AIM OF THE TASK: As soon as the line containing "Definition GENERATION_MAX_PROPERTY : string" appears in the material below, start returning lines exactly, and end with the line containing "ok_or (u64_checked_add e".

INPUT RECORDS:
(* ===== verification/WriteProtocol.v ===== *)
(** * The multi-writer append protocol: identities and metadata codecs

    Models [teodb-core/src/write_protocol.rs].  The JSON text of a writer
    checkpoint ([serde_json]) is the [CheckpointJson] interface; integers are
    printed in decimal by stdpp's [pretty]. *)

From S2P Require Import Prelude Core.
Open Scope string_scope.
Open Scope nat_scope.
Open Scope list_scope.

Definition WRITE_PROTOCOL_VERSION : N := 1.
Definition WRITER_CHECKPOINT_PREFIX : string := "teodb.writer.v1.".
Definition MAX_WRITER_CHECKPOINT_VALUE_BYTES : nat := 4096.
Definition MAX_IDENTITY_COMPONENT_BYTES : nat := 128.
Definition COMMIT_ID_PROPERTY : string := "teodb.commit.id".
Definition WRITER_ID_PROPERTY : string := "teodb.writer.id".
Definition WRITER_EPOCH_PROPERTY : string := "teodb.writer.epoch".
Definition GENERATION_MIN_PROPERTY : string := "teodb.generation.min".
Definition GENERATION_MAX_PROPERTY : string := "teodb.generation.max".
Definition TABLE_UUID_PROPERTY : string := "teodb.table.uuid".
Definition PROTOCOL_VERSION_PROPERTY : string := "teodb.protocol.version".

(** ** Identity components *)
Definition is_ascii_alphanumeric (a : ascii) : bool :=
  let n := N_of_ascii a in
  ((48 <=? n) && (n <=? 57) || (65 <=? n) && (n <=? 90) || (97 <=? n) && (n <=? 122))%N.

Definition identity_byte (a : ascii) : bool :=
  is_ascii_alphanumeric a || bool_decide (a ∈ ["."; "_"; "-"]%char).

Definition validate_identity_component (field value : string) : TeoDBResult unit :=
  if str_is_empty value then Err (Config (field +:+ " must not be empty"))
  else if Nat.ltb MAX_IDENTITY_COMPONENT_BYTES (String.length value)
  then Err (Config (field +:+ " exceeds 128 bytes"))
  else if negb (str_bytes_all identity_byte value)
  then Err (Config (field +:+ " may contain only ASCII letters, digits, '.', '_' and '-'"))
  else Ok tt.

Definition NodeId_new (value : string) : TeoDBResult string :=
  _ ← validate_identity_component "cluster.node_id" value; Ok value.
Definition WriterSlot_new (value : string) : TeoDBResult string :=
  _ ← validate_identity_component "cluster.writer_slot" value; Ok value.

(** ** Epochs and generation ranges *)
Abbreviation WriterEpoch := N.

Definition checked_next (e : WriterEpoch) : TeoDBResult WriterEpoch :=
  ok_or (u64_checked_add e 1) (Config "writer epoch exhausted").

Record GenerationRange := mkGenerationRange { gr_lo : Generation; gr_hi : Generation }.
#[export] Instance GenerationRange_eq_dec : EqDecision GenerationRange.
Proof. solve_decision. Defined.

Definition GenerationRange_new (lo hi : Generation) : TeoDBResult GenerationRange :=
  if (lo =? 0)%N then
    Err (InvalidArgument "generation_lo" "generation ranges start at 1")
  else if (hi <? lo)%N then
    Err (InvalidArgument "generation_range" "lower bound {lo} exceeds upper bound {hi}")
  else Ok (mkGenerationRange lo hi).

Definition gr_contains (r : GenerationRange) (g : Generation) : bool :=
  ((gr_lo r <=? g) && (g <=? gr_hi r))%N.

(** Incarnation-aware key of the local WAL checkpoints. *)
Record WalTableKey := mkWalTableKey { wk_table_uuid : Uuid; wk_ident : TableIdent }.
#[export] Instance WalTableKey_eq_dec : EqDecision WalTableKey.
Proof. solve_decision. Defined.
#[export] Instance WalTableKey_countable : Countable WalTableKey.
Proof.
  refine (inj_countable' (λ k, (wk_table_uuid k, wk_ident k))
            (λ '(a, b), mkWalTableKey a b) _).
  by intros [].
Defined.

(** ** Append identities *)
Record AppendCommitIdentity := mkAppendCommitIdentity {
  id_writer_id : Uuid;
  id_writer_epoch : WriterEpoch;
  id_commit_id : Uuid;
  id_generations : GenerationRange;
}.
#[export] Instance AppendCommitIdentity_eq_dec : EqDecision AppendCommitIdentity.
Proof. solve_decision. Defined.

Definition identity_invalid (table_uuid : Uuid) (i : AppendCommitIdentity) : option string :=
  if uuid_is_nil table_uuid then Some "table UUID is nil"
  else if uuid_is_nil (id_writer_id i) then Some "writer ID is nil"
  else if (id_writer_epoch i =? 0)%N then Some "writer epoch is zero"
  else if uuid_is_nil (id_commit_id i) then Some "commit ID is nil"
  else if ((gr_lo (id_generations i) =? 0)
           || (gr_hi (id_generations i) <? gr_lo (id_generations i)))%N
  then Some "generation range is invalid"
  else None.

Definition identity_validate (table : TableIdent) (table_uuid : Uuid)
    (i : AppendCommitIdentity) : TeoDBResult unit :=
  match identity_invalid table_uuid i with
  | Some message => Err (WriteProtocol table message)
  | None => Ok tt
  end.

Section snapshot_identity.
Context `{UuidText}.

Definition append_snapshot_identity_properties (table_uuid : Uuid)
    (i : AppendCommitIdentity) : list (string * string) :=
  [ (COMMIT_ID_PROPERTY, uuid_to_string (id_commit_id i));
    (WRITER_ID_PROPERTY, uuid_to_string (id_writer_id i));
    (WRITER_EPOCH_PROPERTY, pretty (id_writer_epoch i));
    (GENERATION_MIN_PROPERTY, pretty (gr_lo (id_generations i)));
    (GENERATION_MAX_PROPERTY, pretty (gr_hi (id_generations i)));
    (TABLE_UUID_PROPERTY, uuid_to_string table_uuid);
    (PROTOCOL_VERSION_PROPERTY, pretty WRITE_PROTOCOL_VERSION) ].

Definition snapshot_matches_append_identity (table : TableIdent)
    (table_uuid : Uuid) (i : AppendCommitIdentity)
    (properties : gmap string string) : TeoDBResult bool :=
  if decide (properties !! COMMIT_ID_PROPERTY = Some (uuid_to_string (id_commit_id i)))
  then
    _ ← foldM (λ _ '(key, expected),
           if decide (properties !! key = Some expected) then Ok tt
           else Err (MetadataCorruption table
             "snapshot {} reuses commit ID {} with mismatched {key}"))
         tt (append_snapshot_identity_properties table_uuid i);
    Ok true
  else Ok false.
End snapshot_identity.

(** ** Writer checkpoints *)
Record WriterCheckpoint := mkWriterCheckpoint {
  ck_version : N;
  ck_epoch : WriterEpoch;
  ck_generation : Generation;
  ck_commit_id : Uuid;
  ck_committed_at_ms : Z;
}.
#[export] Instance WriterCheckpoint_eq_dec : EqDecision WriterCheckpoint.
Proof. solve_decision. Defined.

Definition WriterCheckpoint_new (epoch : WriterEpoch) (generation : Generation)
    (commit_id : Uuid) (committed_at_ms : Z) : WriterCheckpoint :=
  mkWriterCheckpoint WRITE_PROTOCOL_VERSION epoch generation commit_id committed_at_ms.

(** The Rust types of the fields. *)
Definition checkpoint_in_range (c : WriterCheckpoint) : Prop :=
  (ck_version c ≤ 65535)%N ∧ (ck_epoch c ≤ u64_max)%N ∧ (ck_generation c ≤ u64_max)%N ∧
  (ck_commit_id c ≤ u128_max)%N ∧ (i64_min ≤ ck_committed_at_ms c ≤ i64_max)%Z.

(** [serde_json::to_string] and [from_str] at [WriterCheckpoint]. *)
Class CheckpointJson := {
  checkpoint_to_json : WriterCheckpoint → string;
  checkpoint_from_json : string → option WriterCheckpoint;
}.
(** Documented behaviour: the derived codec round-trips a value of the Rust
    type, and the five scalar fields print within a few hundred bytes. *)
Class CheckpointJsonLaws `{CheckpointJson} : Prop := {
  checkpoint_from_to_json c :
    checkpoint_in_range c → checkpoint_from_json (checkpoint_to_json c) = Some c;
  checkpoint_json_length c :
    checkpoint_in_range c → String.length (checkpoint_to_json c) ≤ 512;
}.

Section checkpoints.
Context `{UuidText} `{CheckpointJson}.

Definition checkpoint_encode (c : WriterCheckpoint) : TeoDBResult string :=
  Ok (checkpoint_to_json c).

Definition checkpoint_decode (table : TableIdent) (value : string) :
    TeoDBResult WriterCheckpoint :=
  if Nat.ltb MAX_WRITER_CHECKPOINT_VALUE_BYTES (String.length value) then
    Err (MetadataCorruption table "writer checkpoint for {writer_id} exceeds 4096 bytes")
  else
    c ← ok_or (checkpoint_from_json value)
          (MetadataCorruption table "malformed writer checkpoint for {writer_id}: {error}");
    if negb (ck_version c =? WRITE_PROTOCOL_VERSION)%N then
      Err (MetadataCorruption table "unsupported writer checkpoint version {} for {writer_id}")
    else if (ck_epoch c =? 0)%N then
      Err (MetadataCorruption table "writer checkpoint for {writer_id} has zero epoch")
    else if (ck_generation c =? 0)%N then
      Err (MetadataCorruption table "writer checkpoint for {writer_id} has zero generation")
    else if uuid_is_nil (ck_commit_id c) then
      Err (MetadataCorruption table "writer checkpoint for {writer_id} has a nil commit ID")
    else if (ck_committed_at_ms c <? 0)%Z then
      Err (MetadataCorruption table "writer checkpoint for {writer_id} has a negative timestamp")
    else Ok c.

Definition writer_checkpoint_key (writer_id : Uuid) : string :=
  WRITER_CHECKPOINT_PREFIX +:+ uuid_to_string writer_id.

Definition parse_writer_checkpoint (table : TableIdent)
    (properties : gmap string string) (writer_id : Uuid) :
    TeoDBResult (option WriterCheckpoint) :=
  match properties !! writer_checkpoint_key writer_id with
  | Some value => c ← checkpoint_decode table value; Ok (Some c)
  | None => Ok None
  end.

SOLUTION TO THE PROBLEM:
Definition GENERATION_MAX_PROPERTY : string := "teodb.generation.max".
Definition TABLE_UUID_PROPERTY : string := "teodb.table.uuid".
Definition PROTOCOL_VERSION_PROPERTY : string := "teodb.protocol.version".

(** ** Identity components *)
Definition is_ascii_alphanumeric (a : ascii) : bool :=
  let n := N_of_ascii a in
  ((48 <=? n) && (n <=? 57) || (65 <=? n) && (n <=? 90) || (97 <=? n) && (n <=? 122))%N.

Definition identity_byte (a : ascii) : bool :=
  is_ascii_alphanumeric a || bool_decide (a ∈ ["."; "_"; "-"]%char).

Definition validate_identity_component (field value : string) : TeoDBResult unit :=
  if str_is_empty value then Err (Config (field +:+ " must not be empty"))
  else if Nat.ltb MAX_IDENTITY_COMPONENT_BYTES (String.length value)
  then Err (Config (field +:+ " exceeds 128 bytes"))
  else if negb (str_bytes_all identity_byte value)
  then Err (Config (field +:+ " may contain only ASCII letters, digits, '.', '_' and '-'"))
  else Ok tt.

Definition NodeId_new (value : string) : TeoDBResult string :=
  _ ← validate_identity_component "cluster.node_id" value; Ok value.
Definition WriterSlot_new (value : string) : TeoDBResult string :=
  _ ← validate_identity_component "cluster.writer_slot" value; Ok value.

(** ** Epochs and generation ranges *)
Abbreviation WriterEpoch := N.

Definition checked_next (e : WriterEpoch) : TeoDBResult WriterEpoch :=
  ok_or (u64_checked_add e 1) (Config "writer epoch exhausted").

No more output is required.